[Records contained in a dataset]

Lemma unlink_room st d name : limit (unlink st d name).2 = limit st /\
  ((forall c data, edge_of st d name = Some c -> nodes st !! c = Some (File data) -> data = []) -> (forall c, edge_of st d name = Some c -> exists data, nodes st !! c = Some (File data)) -> used (unlink st d name).2 = used st).
Proof.
  unfold unlink. destruct (dir_at st d) as [dd|] eqn:Hd; [|done]. rewrite (edge_of_dir _ _ _ _ Hd). destruct (entries dd !! name) as [c|] eqn:Hc; [|done].
  case_bool_decide; [done|]. cbn [snd]. unfold drop_ref, set_entries. rewrite Hd. set (st1 := set_node _ _ _). destruct (referenced st1 c); [done|].
  split; [by destruct (nodes st1 !! c) as [[]|]|]. intros He Hf. destruct (Hf c eq_refl) as [data Hn]. rewrite (He c data eq_refl Hn) in Hn.
  assert (nodes st1 !! c = Some (File [])) as ->; [|cbn; unfold len; cbn; lia].
  cbn. rewrite lookup_insert_ne; [done|]. intros ->. apply dir_node in Hd. congruence.
Qed.

(** The last component of a file. *)
Lemma write_leaf e st q d x f st1 u n :
  Cpio.kind e = Cpio.File -> ready st q d x st1 f (FileC []) n -> inv st -> tree st q = Some DirC ->
  limit st <= U64_MAX -> len (Cpio.data e) <= U64_MAX ->
  let taken := fits (limit st) n (len (Cpio.data e)) in
  exists st', match write_at try_reserve st1 f 0 (Cpio.data e) with
    | (Err err, w) => let '(_, w) := unlink w d x in (Ok (mkUnpacked (files u) (bytes u) (skipped u ++ [(Cpio.path e, err, len (Cpio.data e))])), w)
    | (Ok _, w) => (@Ok Cpio.CpioError _ (mkUnpacked (files u + 1) (bytes u + len (Cpio.data e)) (skipped u)), w)
    end = (Ok (counted e taken u), st') /\
  inv st' /\ root st' = root st /\ limit st' = limit st /\ used st' = used_after e taken n /\
  forall p, tree st' p = installed (tree st) (q ++ [x]) (at_end e taken) p.
Proof.
  intros Hk (Hinv1 & Hroot & Hlim & Hn & Hd & Hf & Hc & Ht) Hinv Hdir HL Hlen taken. unfold counted, at_end, used_after. rewrite Hk.
  destruct (nodes st1 !! f) as [[data|dd]|] eqn:Hnode; [|done..]. simpl in Hc. injection Hc as ->.
  pose proof (write_at_inv try_reserve st1 f 0 (Cpio.data e) Hinv1 ltac:(done)) as Hinv2.
  rewrite (write_fits st1 f (Cpio.data e)) in * by (done || by rewrite Hlim). rewrite Hlim, Hn in *. fold taken in Hinv2 |- *. destruct taken.
  - eexists. split; [done|]. cbn [snd] in Hinv2. split_and!; try done.
    destruct (set_file_tree st1 f (q ++ [x]) [] (Cpio.data e) (n + len (Cpio.data e)) Hinv1 Hf Hnode) as [_ H2].
    intros p. rewrite installed_below, H2, (put_ext _ _ _ _ _ Ht) by done. apply put_put.
  - destruct (unlink_tree st1 q d x f [] Hinv1 Hd Hf Hnode) as (H1 & H2 & H3). destruct (unlink_room st1 d x) as [H4 H5].
    assert (He : forall c, edge_of st1 d x = Some c -> c = f).
    { intros c Hc. unfold at_path in Hf, Hd. rewrite resolve_snoc, Hd in Hf. cbn [mbind option_bind] in Hf. congruence. }
    destruct (unlink st1 d x) as [r st2]. cbn [snd] in *.
    exists st2. split; [done|]. split_and!; [done|congruence|congruence| |].
    + rewrite H5; [done| |]; [intros c data Hc%He; congruence|intros c Hc%He; subst c; by exists []].
    + intros p. rewrite installed_below, H3, (put_ext _ _ _ _ _ Ht) by done. apply put_put.
Qed.

(** Whether the file of an entry is taken. *)
Definition takes (limit : Z) (m : list Name -> option Content) (n : Z) (path : list Name) (e : Cpio.Entry) : bool :=
  fits limit (n - old_len m path) (len (Cpio.data e)).
Definition is_file (e : Cpio.Entry) : bool := bool_decide (Cpio.kind e = Cpio.File).
(** The bytes used once the file that is replaced has been emptied. *)
Definition emptied (m : list Name -> option Content) (n : Z) (path : list Name) (e : Cpio.Entry) : Z := if is_file e then n - old_len m path else n.

(** What unpacking an entry does to [st], below [q]. *)
Definition entry_done e st q comps u (r : result Cpio.CpioError Unpacked) st' : Prop :=
  inv st' /\ root st' = root st /\ limit st' = limit st /\
  match obstacle (tree st) (is_file e) q comps with
  | Some err => r = Err (Cpio.Filesystem err)
  | None =>
      let taken := takes (limit st) (tree st) (used st) (q ++ comps) e in
      r = Ok (counted e taken u) /\ used st' = used_after e taken (emptied (tree st) (used st) (q ++ comps) e) /\
      forall p, tree st' p = installed (tree st) (q ++ comps) (at_end e taken) p
  end.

* Work task
What you return must be an exact retyping of the lines above starting at the line with "unfold unlink. destruct" and ending at the line with "case_bool_decide; [done|]. cbn", and nothing besides.

* Problem solution
  unfold unlink. destruct (dir_at st d) as [dd|] eqn:Hd; [|done]. rewrite (edge_of_dir _ _ _ _ Hd). destruct (entries dd !! name) as [c|] eqn:Hc; [|done].
  case_bool_decide; [done|]. cbn [snd]. unfold drop_ref, set_entries. rewrite Hd. set (st1 := set_node _ _ _). destruct (referenced st1 c); [done|].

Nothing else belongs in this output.